In 2020, Twitter began labeling misleading posts about the US election. This is now practice for posts about COVID-19 as well. There is small text attached to the tweets meant to make users aware of the tweet’s nature. The labels on COVID-19 posts read, “This tweet is misleading. Find out why health officials consider COVID-19 vaccines safe for most people.” The labels also often come with links to reliable information on vaccines from the Center for Disease Control and other authoritative sources.

Which tweets get the labels? According to Twitter’s blog, a team has been assigned to applying labels to the misleading posts. With time, these labels will be applied using machine learning technology. According to Twitter, this is working well to fight misinformation. They said, “Since introducing our COVID-19 guidance, we have removed more than 8,400 Tweets and challenged 11.5 million accounts worldwide.”

When Twitter first began labeling misleading tweets, you could still retweet them, though you would see an alert warning you about the misleading nature of the post. Now, users are unable to retweet misleading posts. They will also see alerts when they like a misleading post.

So what happens when Twitter sees that you are writing misleading posts? If you write one post that earns a “misleading” label, you receive your first strike. That first strike is a warning and nothing happens to your account. On the second strike, your account is locked for twelve hours. This happens again on the third strike. A fourth misleading tweet earns an account a seven-day suspension. If a fifth strike occurs on the same account, the user is permanently suspended, which means banned from Twitter. 

Twitter’s updates to their labeling and punishment system are not dissimilar from Facebook’s own measures against misleading posts. Facebook calls their system “misinformation banners”.

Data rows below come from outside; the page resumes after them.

(* ===== verification/BlockPool.v ===== *)
(** The pool of equal blocks of mempool/mm_pool.c: a page with a list of free
    blocks threaded through the blocks themselves. *)
From S2P Require Import Prelude.

Open Scope Z_scope.

Module BlockPool.

Abbreviation MEM_PAGE_SIZE := 4096 (only parsing).

(** mempool_t and the words that were written to its page; addresses are
    integers and 0 is [NULL]. *)
Record mempool_t := Pool {
  blocksize : Z;
  freecount : Z;
  free_ptr : Z;
  mem : Z;
  words : gmap Z Z;
}.
Abbreviation act A := (prog mempool_t A).

Definition set_free c p s := Pool (blocksize s) c p (mem s) (words s).
Definition set_words w s := Pool (blocksize s) (freecount s) (free_ptr s) (mem s) w.

(** The pointer at [a] is inside the page. *)
Definition in_page (s : mempool_t) (a : Z) : Prop := mem s ≤ a ∧ a + 8 ≤ mem s + MEM_PAGE_SIZE.
#[export] Instance in_page_dec s a : Decision (in_page s a).
Proof. unfold in_page. apply _. Defined.

(** A pointer written at [a] destroys the words it overlaps. *)
Definition store (a v : Z) : act unit :=
  modO (λ s, if decide (in_page s a) then
    Some (set_words (<[a := v]> (filter (λ kv, kv.1 + 8 ≤ a ∨ a + 8 ≤ kv.1) (words s))) s) else None).
Definition load (a : Z) : act Z :=
  getsO (λ s, if decide (in_page s a) then words s !! a else None).

(** The loop of memp_create: [n] rounds from the address [ptr], which is
    returned. *)
Fixpoint thread_blocks (n : nat) (ptr block_size : Z) : act Z :=
  match n with
  | O => mret ptr
  | S n => store ptr (ptr + block_size);; thread_blocks n (ptr + block_size) block_size
  end.

(** [page] is what malloc returns. *)
Definition memp_create (block_size page : Z) : act Z :=
  modS (λ s, Pool block_size MEM_PAGE_SIZE (free_ptr s) page ∅);;
  if decide (page = 0) then mret (-2)
  else
    modS (λ s, set_free (freecount s) (mem s) s);;
    n ← gets freecount;
    ptr ← thread_blocks (Z.to_nat n) page block_size;
    store ptr 0;;
    mret 0.

Definition memp_alloc : act Z :=
  n ← gets freecount;
  if decide (n = 0) then mret 0
  else
    ptr ← gets free_ptr;
    next ← load ptr;
    modS (λ s, set_free (freecount s - 1) next s);;
    mret ptr.

Definition memp_free (ptr : Z) : act unit :=
  p ← gets free_ptr;
  store ptr p;;
  modS (λ s, set_free (freecount s + 1) ptr s).

(** ** The free list is a stack *)

(** The free blocks [l], the first to be handed out first. *)
Fixpoint threaded (w : gmap Z Z) (p : Z) (l : list Z) : Prop :=
  match l with
  | [] => True
  | x :: l => p = x ∧ ∃ next, w !! x = Some next ∧ threaded w next l
  end.
Definition apart (x y : Z) : Prop := x + 8 ≤ y ∨ y + 8 ≤ x.
Record free_blocks (s : mempool_t) (l : list Z) : Prop := {
  free_count : freecount s = zlength l;
  free_threaded : threaded (words s) (free_ptr s) l;
  free_in_page x : x ∈ l → in_page s x;
  free_apart : ForallOrdPairs apart l;
}.

Lemma threaded_store w p l a v :
  (∀ x, x ∈ l → apart x a) → threaded w p l →
  threaded (<[a := v]> (filter (λ kv, kv.1 + 8 ≤ a ∨ a + 8 ≤ kv.1) w)) p l.
Proof.
  revert p. induction l as [|x l IH]; intros p Ha; [done|]. intros [-> (next & Hx & Hl)]. split; [done|].
  assert (Hap : apart x a) by (apply Ha; by left). exists next. split.
  - rewrite lookup_insert_ne by (unfold apart in Hap; lia). apply map_lookup_filter_Some. done.
  - apply IH; [|done]. intros y Hy. apply Ha. by right.
Qed.

(** memp_alloc takes the top of the stack, or [NULL] when it is empty. *)
Lemma memp_alloc_spec s l : free_blocks s l →
  match l with
  | [] => memp_alloc s = Done (0, s)
  | x :: l' => ∃ s', memp_alloc s = Done (x, s') ∧ free_blocks s' l' ∧ words s' = words s ∧ mem s' = mem s
  end.
Proof.
  intros [Hc Ht Hp Ha]. unfold memp_alloc. rewrite gets_bind, Hc. destruct l as [|x l]; [done|].
  rewrite decide_False by (unfold zlength; cbn; lia). rewrite gets_bind.
  destruct Ht as [-> (next & Hx & Hl)]. unfold load. rewrite (getsO_bind _ _ _ next).
  - rewrite modS_bind. eexists. split; [done|]. split; [|done]. split; cbn.
    + rewrite Hc. unfold zlength. cbn. lia.
    + done.
    + intros y Hy. apply Hp. by right.
    + by inv Ha.
  - rewrite decide_True; [done|]. apply Hp. by left.
Qed.

Lemma memp_free_run s l x : free_blocks s l → in_page s x → (∀ y, y ∈ l → apart x y) →
  ∃ s', memp_free x s = Done ((), s') ∧ free_blocks s' (x :: l).
Proof.
  intros [Hc Ht Hp Ha] Hx Hap. unfold memp_free. rewrite gets_bind.
  set (w := <[x := free_ptr s]> (filter (λ kv, kv.1 + 8 ≤ x ∨ x + 8 ≤ kv.1) (words s))).
  unfold store. rewrite (modO_bind _ _ _ (set_words w s)) by by rewrite decide_True.
  eexists. split; [done|]. split; cbn.
  - rewrite Hc. unfold zlength. cbn. lia.
  - split; [done|]. exists (free_ptr s). split; [apply lookup_insert_eq|]. apply threaded_store; [|done].
    intros y Hy. specialize (Hap y Hy). unfold apart in *. lia.
  - intros y [->|Hy]%elem_of_cons; [done|by apply Hp].
  - constructor; [|done]. by apply Forall_forall.
Qed.

(** Memp_free and memp_alloc are push and pop: a block given back is the
    next one handed out, and the free blocks are then what they were. *)
Theorem memp_free_alloc s l x :
  free_blocks s l → in_page s x → (∀ y, y ∈ l → apart x y) →
  ∃ s' s'', memp_free x s = Done ((), s') ∧ memp_alloc s' = Done (x, s'') ∧ free_blocks s'' l.
Proof.
  intros Hs Hx Hap. destruct (memp_free_run s l x Hs Hx Hap) as (s1 & Hrun & Hs1).
  destruct (memp_alloc_spec s1 (x :: l) Hs1) as (s2 & Hrun2 & Hs2 & _). by exists s1, s2.
Qed.

(** ** Creation *)

Lemma thread_blocks_undefined n : ∀ ptr bs s, (∃ k, 0 ≤ k < Z.of_nat n ∧ ¬ in_page s (ptr + k * bs)) →
  thread_blocks n ptr bs s = Undef.
Proof.
  induction n as [|n IH]; intros ptr bs s (k & Hk & Hout); [lia|]. cbn [thread_blocks].
  destruct (decide (in_page s ptr)) as [Hin|Hno].
  - unfold store. erewrite modO_bind; [|by rewrite decide_True]. apply IH.
    exists (k - 1). assert (k ≠ 0) by (intros ->; apply Hout; by rewrite Z.mul_0_l, Z.add_0_r).
    split; [lia|]. unfold in_page in *. cbn. replace (ptr + bs + (k - 1) * bs) with (ptr + k * bs) by lia. done.
  - apply bind_Undef. unfold store, modO. by rewrite decide_False.
Qed.

(** The page of 4096 bytes is divided into 4096 blocks, whatever their size:
    for every size but 0 the loop writes outside the page. *)
Theorem memp_create_undefined s block_size page :
  page ≠ 0 → block_size ≠ 0 → memp_create block_size page s = Undef.
Proof.
  intros Hp Hb. unfold memp_create. rewrite modS_bind, decide_False by done. rewrite modS_bind, gets_bind.
  apply bind_Undef, thread_blocks_undefined. cbn [set_free freecount].
  exists (if decide (block_size < 0) then 1 else 4095). split; [case_decide; lia|]. unfold in_page. cbn.
  case_decide; lia.
Qed.

(** ** Example: a page with three blocks of 32 bytes *)

Definition three : mempool_t := Pool 32 3 64 64 {[64 := 96; 96 := 128; 128 := 0]}.
Lemma three_free : free_blocks three [64; 96; 128].
Proof.
  split.
  - done.
  - split; [done|]. exists 96. split; [done|]. split; [done|]. exists 128. split; [done|]. split; [done|]. by exists 0.
  - intros x. rewrite !elem_of_cons. unfold in_page. cbn. intros [->|[->|[->|Hx]]]; [lia..|]. by apply elem_of_nil in Hx.
  - repeat constructor; unfold apart; lia.
Qed.

Lemma memp_free_alloc_witness : free_blocks three [64; 96; 128] ∧
  ∃ s' s'', memp_free 160 three = Done ((), s') ∧ memp_alloc s' = Done (160, s'') ∧ free_blocks s'' [64; 96; 128].
Proof.
  split; [exact three_free|]. apply (memp_free_alloc three [64; 96; 128] 160 three_free).
  - unfold in_page. cbn. lia.
  - intros y. rewrite !elem_of_cons. unfold apart. intros [->|[->|[->|Hx]]]; [lia..|]. by apply elem_of_nil in Hx.
Defined.
End BlockPool.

Clearly, Twitter can’t catch every misleading post. They have a system for attempting to catch them in five key categories. This includes misinformation about the virus itself, about treatments and prevention methods like wearing a mask, misinformation about health advisories and regulations, misinformation about statistics involving risk of infection, death, or likelihood of catching COVID-19, and misleading affirmations. This last one is for tweets where people claim to be a doctor or other official voice on the topic when they are not. 

Twitter

Currently, the new system is happening for Twitter users writing in English. Eventually, Twitter plans to roll out these changes for other languages as well. With the system under human review for the time being, it isn’t expected that too many of Twitter’s 330 million active monthly users will earn strikes.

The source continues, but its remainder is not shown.